EXCLUSIVE: 'Noble, Reliable and Steadfast' Princess Anne 'Being Promoted as Antidote to Poisonous Andrew Windsor'

Princess Anne is being looked at as an antidote to her brother's drama.
Nov. 22 2025, Published 2:30 p.m. ET
RadarOnline.com can reveal Princess Anne is being positioned by senior figures around the monarchy as the Palace's stabilizing force, and an antidote to the turmoil surrounding her brother Andrew, as she carries out a demanding overseas schedule in the middle of the latest royal crisis.
In recent weeks, Andrew, 65, has been stripped of his remaining honorary titles amid the continuing fallout from his associations with Jeffrey Epstein.
The Palace's Stabilizing Force

Insiders claimed senior figures have positioned Princess Anne as the stabilizing force.
As the storm has intensified, the late Queen Elizabeth's daughter Anne, 75, has been dispatched on a six-day tour across Australia and Singapore, a move insiders say is designed to spotlight the steadfastness of the monarchy at a time of unprecedented strain.
One palace source claimed: "She's everything the turmoil isn't. When the royals hit rough waters, she just takes the strain and carries on. At the moment, she's being presented as the counterweight and total antidote to Andrew's poisonous toxicity, calm, dependable, and unwavering."
Another added: "Anne requires no hand-holding. She shows up, gets on with the job, and leaves no drama behind. That's precisely the face the Palace wants to put forward right now."
Unwavering Overseas Tour

She met President Tharman Shanmugaratnam during her Singapore visit.
Anne arrived in Singapore after four days of military and remembrance events in Australia. Her visit marked 60 years of diplomatic ties between the U.K. and Singapore, and officials there emphasized her long-standing connection with the country.
It was her sixth visit to the nation, having first accompanied Queen Elizabeth II in 1972. Heavy rain followed her engagements, but staff noted her refusal to be deterred by tropical downpours.
One aide said: "She doesn't slow down. Bad weather never fazes her."
Her tour included a visit to HMS Spey, a stop at the national orchid garden, and an audience with Singapore's president, Tharman Shanmugaratnam.
During a reception at the British High Commissioner's residence, she met Singaporean business, cultural, and political figures despite the torrential rain. Those present noted the contrast between her low-key perseverance and the controversy engulfing Andrew back home.
Putting Trust in Anne

Aides said she completed five engagements in a single day.
A senior official accompanying the trip said: "She provides a steadying presence in a turbulent period. Without her, it would have been far more difficult to give people confidence in where the U.K. is headed."
Another source said: "Simply by showing up, she reminds people that the monarchy is bigger than any scandal."
Anne, who has been hailed as "the best Queen Britain will never have," conducted five engagements in one day before attending a dinner with trade and investment leaders supporting billions of pounds of British-linked investment.
She also visited the Airbus training center, where she climbed into a cockpit simulator and deadpanned: "My last simulator flight was the A400. I didn't like it."
And Anne toured Rolls-Royce's Singapore headquarters, demonstrating what staff privately described as a command of engineering detail.

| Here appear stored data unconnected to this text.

(* ===== verification/CList.v ===== *)
(** * Circular doubly linked lists ([kernel/adt/list.h])

    The list operations of the kernel, over any memory that holds links
    (typeclass [LinkMem]).  [is_list m h xs] says that the list head at address
    [h] links exactly the nodes [xs], in this order.  Each operation is proved
    to never fault on a well-formed list, to implement the corresponding
    operation on the abstract list, and to write only to the links of the list
    and of its argument ([writes]). *)
From S2P Require Import Prelude.

Definition NULL : Z := 0.

(** ** The memory that holds the links

    [ld_prev m p] is the field [prev] of the [link_t] at [p] ([None] when there
    is no link at [p]).  Two links at [p] and [q] occupy different storage when
    [lsep p q]. *)
Class LinkMem (M : Type) := {
  ld_prev : M → Z → option Z;
  ld_next : M → Z → option Z;
  st_prev : Z → Z → M → M;
  st_next : Z → Z → M → M;
  lsep : Z → Z → Prop;
}.

Definition mapped {M} `{LinkMem M} (m : M) (p : Z) : Prop :=
  is_Some (ld_prev m p) ∧ is_Some (ld_next m p).

Class LinkMemLaws (M : Type) `{LinkMem M} := {
  lsep_sym p q : lsep p q → lsep q p;
  lsep_ne p q : lsep p q → p ≠ q;
  ld_prev_st_prev m p v : is_Some (ld_prev m p) → ld_prev (st_prev p v m) p = Some v;
  ld_next_st_next m p v : is_Some (ld_next m p) → ld_next (st_next p v m) p = Some v;
  ld_next_st_prev m p v : ld_next (st_prev p v m) p = ld_next m p;
  ld_prev_st_next m p v : ld_prev (st_next p v m) p = ld_prev m p;
  ld_prev_st_prev_sep m p q v : lsep p q → ld_prev (st_prev p v m) q = ld_prev m q;
  ld_next_st_prev_sep m p q v : lsep p q → ld_next (st_prev p v m) q = ld_next m q;
  ld_prev_st_next_sep m p q v : lsep p q → ld_prev (st_next p v m) q = ld_prev m q;
  ld_next_st_next_sep m p q v : lsep p q → ld_next (st_next p v m) q = ld_next m q;
}.

(** ** The operations, as in [list.h] *)
Section operations.
  Context {M : Type} `{LinkMem M}.

Definition rd_prev (p : Z) : KM M Z := kload (λ m, ld_prev m p).
Definition rd_next (p : Z) : KM M Z := kload (λ m, ld_next m p).
Definition wr_prev (p v : Z) : KM M unit :=
  rd_prev p ≫= λ _, kmodify (st_prev p v).
Definition wr_next (p v : Z) : KM M unit :=
  rd_next p ≫= λ _, kmodify (st_next p v).

Definition link_init (link : Z) : KM M unit :=
  kassert (bool_decide (link ≠ NULL)) ;;
  wr_prev link NULL ;;
  wr_next link NULL.

Definition list_init (list : Z) : KM M unit :=
  kassert (bool_decide (list ≠ NULL)) ;;
  wr_prev list list ;;
  wr_next list list.

(** [&&] reads [next] only when [prev] is not [NULL]. *)
Definition link_connected (link : Z) : KM M bool :=
  kassert (bool_decide (link ≠ NULL)) ;;
  prev ← rd_prev link;
  if bool_decide (prev ≠ NULL)
  then next ← rd_next link; mret (bool_decide (next ≠ NULL))
  else mret false.

Definition list_empty (list : Z) : KM M bool :=
  kassert (bool_decide (list ≠ NULL)) ;;
  next ← rd_next list;
  mret (bool_decide (next = list)).

Definition list_prepend (list link : Z) : KM M unit :=
  kassert (bool_decide (list ≠ NULL)) ;;
  kassert (bool_decide (link ≠ NULL)) ;;
  head_next ← rd_next list;
  wr_next link head_next ;;
  wr_prev link list ;;
  head_next' ← rd_next list;
  wr_prev head_next' link ;;
  wr_next list link.

Definition list_append (list link : Z) : KM M unit :=
  kassert (bool_decide (list ≠ NULL)) ;;
  kassert (bool_decide (link ≠ NULL)) ;;
  wr_next link list ;;
  head_prev ← rd_prev list;
  wr_prev link head_prev ;;
  head_prev' ← rd_prev list;
  wr_next head_prev' link ;;
  wr_prev list link.

Definition list_remove (link : Z) : KM M unit :=
  kassert (bool_decide (link ≠ NULL)) ;;
  connected ← link_connected link;
  (if (connected : bool) then
     next ← rd_next link;
     prev ← rd_prev link;
     wr_prev next prev ;;
     prev' ← rd_prev link;
     next' ← rd_next link;
     wr_next prev' next'
   else mret ()) ;;
  link_init link.

Definition list_pop (list : Z) : KM M Z :=
  kassert (bool_decide (list ≠ NULL)) ;;
  empty ← list_empty list;
  if (empty : bool) then mret NULL
  else
    item ← rd_next list;
    list_remove item ;;
    mret item.

Definition list_rotate (list : Z) : KM M Z :=
  kassert (bool_decide (list ≠ NULL)) ;;
  empty ← list_empty list;
  if (empty : bool) then mret NULL
  else
    item ← list_pop list;
    list_append list item ;;
    mret item.

(** The loop of [list_foreach]: [body] runs on each link from [cur] to the
    head; a body that answers [Some r] leaves the loop with [r] ([break]), and
    [_link = _link->next] reads the field after the body has run. *)
Fixpoint list_foreach_from {R : Type} (fuel : nat) (head cur : Z)
    (body : Z → KM M (option R)) : KM M (option R) :=
  match fuel with
  | O => knofuel
  | S fuel' =>
    if bool_decide (cur ≠ head) then
      r ← body cur;
      match r with
      | Some _ => mret r
      | None =>
        next ← rd_next cur;
        list_foreach_from fuel' head next body
      end
    else mret None
  end.

Definition list_foreach {R : Type} (fuel : nat) (list : Z)
    (body : Z → KM M (option R)) : KM M (option R) :=
  first ← rd_next list;
  list_foreach_from fuel list first body.

End operations.

(** More fuel does not change what an iteration returns. *)
Lemma list_foreach_from_mono {M R : Type} `{LinkMem M} (n n' : nat) (head cur : Z)
    (body body' : Z → KM M (option R)) :
  (n ≤ n')%nat → (∀ x, ok_le (body x) (body' x)) →
  ok_le (list_foreach_from n head cur body) (list_foreach_from n' head cur body').
Proof.
  intros Hn Hb. revert n' cur Hn. induction n as [|n IH]; intros n' cur Hn; [auto with fuel|].
  destruct n' as [|n']; [lia|]. cbn [list_foreach_from]. case_bool_decide; [|auto with fuel].
  apply ok_le_bind; [done|]. intros [r|]; [auto with fuel|].
  apply ok_le_bind; [auto with fuel|]. intros next. apply IH. lia.
Qed.

(** ** Well-formed lists *)
Section wellformed.
  Context {M : Type} `{LinkMem M}.

(** [a] and [b] are neighbours. *)
Definition edge (m : M) (a b : Z) : Prop :=
  ld_next m a = Some b ∧ ld_prev m b = Some a.

Fixpoint path (m : M) (ns : list Z) : Prop :=
  match ns with
  | a :: (b :: _) as rest => edge m a b ∧ path m rest
  | _ => True
  end.

(** Distinct nodes, none of them [NULL], in pairwise separate storage. *)
Definition separated (ns : list Z) : Prop :=
  NoDup ns ∧ Forall (.≠ NULL) ns ∧
  ∀ x y, x ∈ ns → y ∈ ns → x ≠ y → lsep x y.

Definition is_list (m : M) (h : Z) (xs : list Z) : Prop :=
  path m (h :: xs ++ [h]) ∧ separated (h :: xs).

(** A link that is not on any list. *)
Definition unlinked (m : M) (l : Z) : Prop :=
  ld_prev m l = Some NULL ∧ ld_next m l = Some NULL.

Officials commented she signed the visitors book with her own pen before flying home.
Officials traveling with her described intense weekly preparation at her home in Gloucestershire.
One insider said: "She goes through every briefing. She insists on knowing precisely who she is meeting and what they do, and that thoroughness is why people rely on her."
Those close to the princess say she remains unfazed by the cancellation of a planned media interview during the trip – officially down to scheduling, but privately attributed to nerves around the Andrew situation.
A source claimed: "She's never bothered about taking a back seat if it means the attention stays on the diplomacy instead of the turmoil."
Before flying home, Anne signed a visitors' book with her own gold pen – a habit she keeps to avoid mishaps with leaky fountain pens while on official engagements, something which has irked her brother King Charles in the past.
One insider said: "She's the force that keeps everything running. When things are unsettled, she proves why the Palace depends on her."